Chorizo,onions,mushrooms,jalaps cookin away

smothered with the sausage,bacon gravy

all put together just need to roll

layed out and ready

all rolled up

chicken seared


Thanks for Lookin...and more to come


----------



## got14u (Dec 24, 2009)

Here are some more pics of the meat balls we are gonna have tonight also...This is a potato sausage some smoked pepper jack and smoked mozzarella pieces that will be in the inside.

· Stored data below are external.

(* ===== verification/Merged.v ===== *)
(** * The runs of a merge ([crates/embra-brain/src/knowledge/merge.rs])

    The theorems on [run_knowledge_merge] of [Merge]: no run loses a relation,
    wherever it is cut, and one that ends well leaves no edge of the source.
    The module [MergeDemo] has concrete runs, aborted ones included. *)

From S2P Require Import Prelude Bytes F64 Json Errors Externals Filter Secondary Sort Backend Storage Document Refinement Mutations Bulk History Text Edges Caps Guarantees Client Derive Merge Decided.

Create HintDb keeps_inv.

(** ** Stored edges *)

Section stored.
Context `{SerdeJson} `{!SerdeLaws} `{StorageSerde} `{RegexLib}.

(** A document of the edge collection: an object under its own identifier,
    its weight a number other than negative zero, unless it is automatic. *)
Definition good (id : string) (doc : Value) : Prop :=
  (exists m, doc = VObject m) /\ str_field doc "_id" = Some id /\
  forall t, str_field doc "edge_type" ≫= parse_lossy = Some t -> is_auto_derived t = false ->
    nice (default f64_zero (get doc "weight" ≫= as_f64)).
Definition good_edges (d : db) : Prop := forall id doc, at_doc d EDGES id = Some doc -> good id doc.
(** What others may write. *)
Definition good_write (c id : string) (doc : Value) : Prop := c = EDGES -> good id doc.

Lemma good_adds d d' : adds good_write d d' -> good_edges d -> good_edges d'.
Proof.
  intros [K N] Hg id doc Hd. destruct (at_doc d EDGES id) as [doc'|] eqn:E; [|by apply (N EDGES)].
  rewrite (K _ _ _ E) in Hd. injection Hd as <-. by apply Hg.
Qed.

Lemma parse_lossy_proper s t : parse_lossy s = Some t -> proper_type t.
Proof.
  unfold parse_lossy. case_bool_decide; [done|]. intros [= <-] s' E. destruct (edge_type_from_str (trim s)) as [u|] eqn:Eu; cbn in E; [|congruence].
  exfalso. unfold edge_type_from_str in Eu. apply find_some in Eu as [Hin _]. subst u. cbn in Hin. naive_solver.
Qed.
Lemma parse_edge_inv doc e : parse_edge doc = Some e -> (str_field doc "edge_type" ≫= parse_lossy) = Some (e_type e) /\
  str_field doc "source_id" = Some (source_id e) /\ str_field doc "source_collection" = Some (source_collection e) /\
  str_field doc "target_id" = Some (target_id e) /\ str_field doc "target_collection" = Some (target_collection e) /\
  e_id e = str_field doc "_id" /\ weight e = default f64_zero (get doc "weight" ≫= as_f64).
Proof.
  unfold parse_edge.
  intros (? & E0 & (? & E & (? & E1 & (? & E2 & (? & E3 & (? & E4 & [= <-])%bind_Some)%bind_Some)%bind_Some)%bind_Some)%bind_Some)%bind_Some.
  rewrite E0. cbn. by rewrite E.
Qed.
Lemma good_fine id doc e : good id doc -> parse_edge doc = Some e -> fine e /\ e_id e = Some id.
Proof.
  intros (_ & Hid & Hw) (Ht & _ & _ & _ & _ & Hi & Hwe)%parse_edge_inv. rewrite Hi, Hid. split; [|done].
  split; [by rewrite Hi, Hid|]. split.
  - apply bind_Some in Ht as (s & _ & Ht). by eapply parse_lossy_proper.
  - rewrite Hwe. by apply Hw.
Qed.

(** ** The ends of an edge *)

Definition from_end (e : KnowledgeEdge) : NodeKey := (source_collection e, source_id e).
Definition to_end (e : KnowledgeEdge) : NodeKey := (target_collection e, target_id e).
Definition touches_node (key : NodeKey) (e : KnowledgeEdge) : Prop := from_end e = key \/ to_end e = key.
Lemma is_source_side_spec e key : is_source_side e key = bool_decide (from_end e = key).
Proof. unfold is_source_side, from_end. destruct key. repeat case_bool_decide; naive_solver. Qed.
Lemma counterpart_spec e key : counterpart e key = if bool_decide (from_end e = key) then to_end e else from_end e.
Proof. unfold counterpart. by rewrite is_source_side_spec. Qed.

The sausage didn't want to come together so I added some powdered dextrose, pancake mix, and some bread and eggs...I will post some pics of the finished balls later.
Oh we also through some diced up jalaps and pickled jalaps in some to make them interesting..lol


----------



## meateater (Dec 24, 2009)

I gotta try that bread fatty, looks great.


----------



## fire it up (Dec 24, 2009)

Looking forward to another masterpiece.
Everything already looks great!


----------



## mballi3011 (Dec 24, 2009)

Man now that a new fattie the bread one is pure brillance. I like them bath and the meatballs sound like thay will be really good too. I cann't wait for the finish pics cause I want to see this one to the end. You know like at the dinner table with a knife and fork in front of me.


----------



## got14u (Dec 25, 2009)

Here are the done pics...the sausage and cheese balls were great ! The chicken breast inside the fattie was OUTSTANDING ! The bread fattie really flattened out this time do to putting the hot chorizo in it and rolling it with it hot. I also didn't have time to let it cool in the fridge like normal...It still tasted great. All in all these things with TAZ's bacon chowder recipe with a twist turned out great...A bonus was my mom making butter tarts from my dad's mom's recipe from the old country...oh my....any ways here are the pics and everyone have a Merry Christmas 

And SUPERMAN showed up as well

just out and after some butter and cheese sprinkled on top


----------



## beer-b-q (Dec 25, 2009)

Looks Delicious to me....

*Merry Christmas!*


----------



## got14u (Dec 28, 2009)

Thanks everyone...I'll have to say that the chicken breast really went well with the sausage. I am really surprised how well it tasted together.


----------



## bmudd14474 (Dec 28, 2009)

Looks like some good grub was eaten at your house. Hopefully superman was able to still fight the bad guys considering all the yummy food in his belly.


----------



## bigtrain74 (Dec 28, 2009)

Very nice spread!!! We should just start calling you Bread. I like that name for you I think! : )


----------